The Memory Supercycle: Crisis for Some, Opportunity for Others

As we settle into 2026, one narrative has dominated the headlines and, more importantly, the supply chains of the technology sector: the unrelenting shortage of memory chips. For over a month now, we have watched a tightening in the semiconductor market that shows absolutely no sign of letting up. If anything, the data suggests we are in the early innings of a structural shift: a “supercycle” that will define the investment landscape for the remainder of the year.

For the average consumer, this shortage is beginning to feel like a crisis. We are seeing immediate price pressure on smartphones, laptops and consumer electronics. The headlines from Bloomberg, Fast Company and others are not exaggerating when they warn of soaring hardware prices. When the cost of the raw components – specifically DRAM and NAND flash – spikes by 50% in a quarter, manufacturers like Apple and Dell have two choices: compress their margins or pass the pain to the consumer. Currently, they are doing a bit of both.

But as investors, our job is not to lament the rising cost of a new iPhone; it is to understand the market structure and position capital where the “relative strength” lies. And technically speaking, the strength right now is squarely with the producers.

The AI Factor: A Permanent Shift in Demand

This is not a traditional cyclical shortage caused by a factory fire or a logistics snag. This is a demand-shock driven by the voracious appetite of Artificial Intelligence. The buildout of AI infrastructure – data centers, training clusters and edge inference devices – requires massive amounts of High Bandwidth Memory (HBM).

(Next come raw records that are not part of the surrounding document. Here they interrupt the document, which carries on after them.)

(* ===== verification/PgChatFacts.v ===== *)
(** * The Postgres chat repository implements the interface of the chat service

    Messages of a chat are numbered 1, 2, ... in the order of the table; the invariant of
    the tables says so. Under it, loading, updating and creating a chat satisfy the laws of
    [ChatStore], also when a statement in the middle fails. *)

From stdpp Require Import sorting.
From S2P Require Import Prelude Exception Naming GoLib Domain World PgRepo Json Orchestrator Hoare Chat MemRepo EventHub ChatService ChatSpec PgTables PgChat PgAccounts.

(** ** Statements that only read *)

Definition unmoved (w w' : Pg) : Prop := pg_tables w' = pg_tables w /\ pg_server w' = pg_server w.
#[export] Instance unmoved_preorder : PreOrder unmoved.
Proof. split; [done | intros a b c [H1 H2] [H3 H4]; split; congruence]. Qed.

(** What a statement does: it fails and changes nothing, or it runs. *)
Lemma statement_run {A} (f : Server -> Z -> Tables -> res (A * Tables)) w :
  (exists e, (statement f w).1 = Err e /\ unmoved w (statement f w).2) \/
  (exists now a t, f (pg_server w) now (pg_tables w) = Ok (a, t) /\ (statement f w).1 = Ok a /\
     pg_tables (statement f w).2 = t /\ pg_server (statement f w).2 = pg_server w).
Proof.
  unfold statement. destruct (sv_fault _ _) as [e|]; [left; by exists e |].
  destruct (f _ _ _) as [[a t]|e] eqn:E; [right; by exists (sv_now (pg_server w) (pg_tick w)), a, t | left; by exists e].
Qed.
Lemma statement_reads {A} (f : Server -> Z -> Tables -> res (A * Tables)) :
  (forall sv now t a t', f sv now t = Ok (a, t') -> t' = t) -> keeps unmoved (statement f).
Proof.
  intros H w. destruct (statement_run f w) as [(e & _ & Hw)|(now & a & t & Hf & _ & Ht & Hs)]; [done |].
  split; [by rewrite Ht, (H _ _ _ _ _ Hf) | done].
Qed.
Lemma wrapped_keeps {A} (R : Pg -> Pg -> Prop) what (m : M Pg (res A)) : keeps R m -> keeps R (wrapped what m).
Proof. intros H w. specialize (H w). unfold wrapped. by destruct (m w) as [[a|e] w']. Qed.
Lemma wrapped_run {A} what (f : Server -> Z -> Tables -> res (A * Tables)) w r w1 :
  wrapped what (statement f) w = (r, w1) ->
  (exists e, r = Err e /\ unmoved w w1) \/
  (exists now a t, f (pg_server w) now (pg_tables w) = Ok (a, t) /\ r = Ok a /\ pg_tables w1 = t /\ pg_server w1 = pg_server w).
Proof.
  intros H. unfold wrapped in H. destruct (statement_run f w) as [(e & E & Hw)|(now & a & t & Hf & E & Ht)];
    destruct (statement f w) as [[x|y] w2]; cbn in E; try discriminate; injection E as ->; injection H as <- <-; [left; eauto |].
  right. by exists now, a, t.
Qed.

Lemma then_Ok {A B} (r : res A) (k : A -> res B) b : then_ r k = Ok b -> exists a, r = Ok a /\ k a = Ok b.
Proof. destruct r as [a|e]; [by exists a | done]. Qed.
Lemma require_Ok {A} b e (k : res A) a : require b e k = Ok a -> b = true /\ k = Ok a.
Proof. by destruct b. Qed.

(** Takes apart a statement that succeeded. *)
Ltac ran H :=
  repeat match type of H with
  | then_ _ _ = Ok _ => let x := fresh "v" in let E := fresh "E" in apply then_Ok in H as (x & E & H)
  | require _ _ _ = Ok _ => let E := fresh "E" in apply require_Ok in H as [E H]
  end.

Ltac reads := apply wrapped_keeps, statement_reads; intros sv now t a t' H; ran H; by injection H as _ <-.

Lemma loadMessages_reads id : keeps unmoved (loadMessages id).
Proof. unfold loadMessages. apply keeps_bind_ok; [apply _ | reads | intros rows; apply keeps_ret; apply _]. Qed.
Lemma GetByID_reads id : keeps unmoved (PgChat.ChatGetByID id).
Proof.
  unfold PgChat.ChatGetByID. apply keeps_bind_ok; [apply _ | reads | intros [row|]]; [| apply keeps_ret; apply _].
  apply keeps_bind_ok; [apply _ | apply loadMessages_reads | intros ms; apply keeps_ret; apply _].
Qed.
Lemma pg_now_reads : keeps unmoved pg_now.
Proof. by intros w. Qed.
Lemma pg_newid_reads : keeps unmoved pg_newid.
Proof. by intros w. Qed.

The “Big Three” memory makers – Samsung, SK Hynix and Micron – have effectively sold out their capacity for high-end chips well into 2027. We’ve even seen Micron make the strategic pivot to exit low-margin consumer lines to focus entirely on enterprise and AI-grade memory. When supply is fixed and demand is exponential, price is the only release valve.

The Investment Thesis: Follow the Capex

From a technical analysis perspective, we are seeing a classic rotation. While hardware stocks may struggle with headwinds from component costs, the memory manufacturers are enjoying immense pricing power. However, the opportunity extends beyond just the chipmakers. To fix this shortage, the industry must expand capacity. This creates a bullish setup for the “picks and shovels” of the ecosystem – specifically in data storage and infrastructure.

We are currently watching two names in this sector closely that illustrate different technical setups:

 

A Point & Figure chart of NTAP

 

NetApp (NTAP) remains in a solid positive trend. We have seen a constructive pullback over the last three months, which, in the context of a primary uptrend, often signals a lower-risk entry point. The stock has tested support at the mid-range of its expected trading band and looks poised to resume its leadership role as data center spending accelerates.

 

A Point & Figure chart of  PSTG

 

Pure Storage (PSTG) presents a different picture. While it is currently less attractive due to negative relative strength compared to the sector, there is a setup here for the bottom-fishing investor. The stock recently broke a triple top at $71, a constructive first step. We are now watching for a subsequent double-top break above $78. If that level clears, it would confirm a “bullish catapult” formation – a powerful signal that should create significant confidence that a durable uptrend is underway.

The Outlook for 2026

Do not expect this situation to resolve in Q1 or even Q2. Building new fabs and qualifying new production lines takes time. We are looking at a tight market for the entirety of 2026.

For our clients at Granite Wealth Management, the message is clear: volatility in the tech hardware sector is noise, but the shortage itself is the signal. We are witnessing the tangible financial impact of the AI revolution moving from software hype to hardware reality. The “crisis” in memory is simply the market repricing a scarce resource that has become the fuel for the next generation of global growth.

Stay disciplined, watch the trends and as always, let the market tell its own story.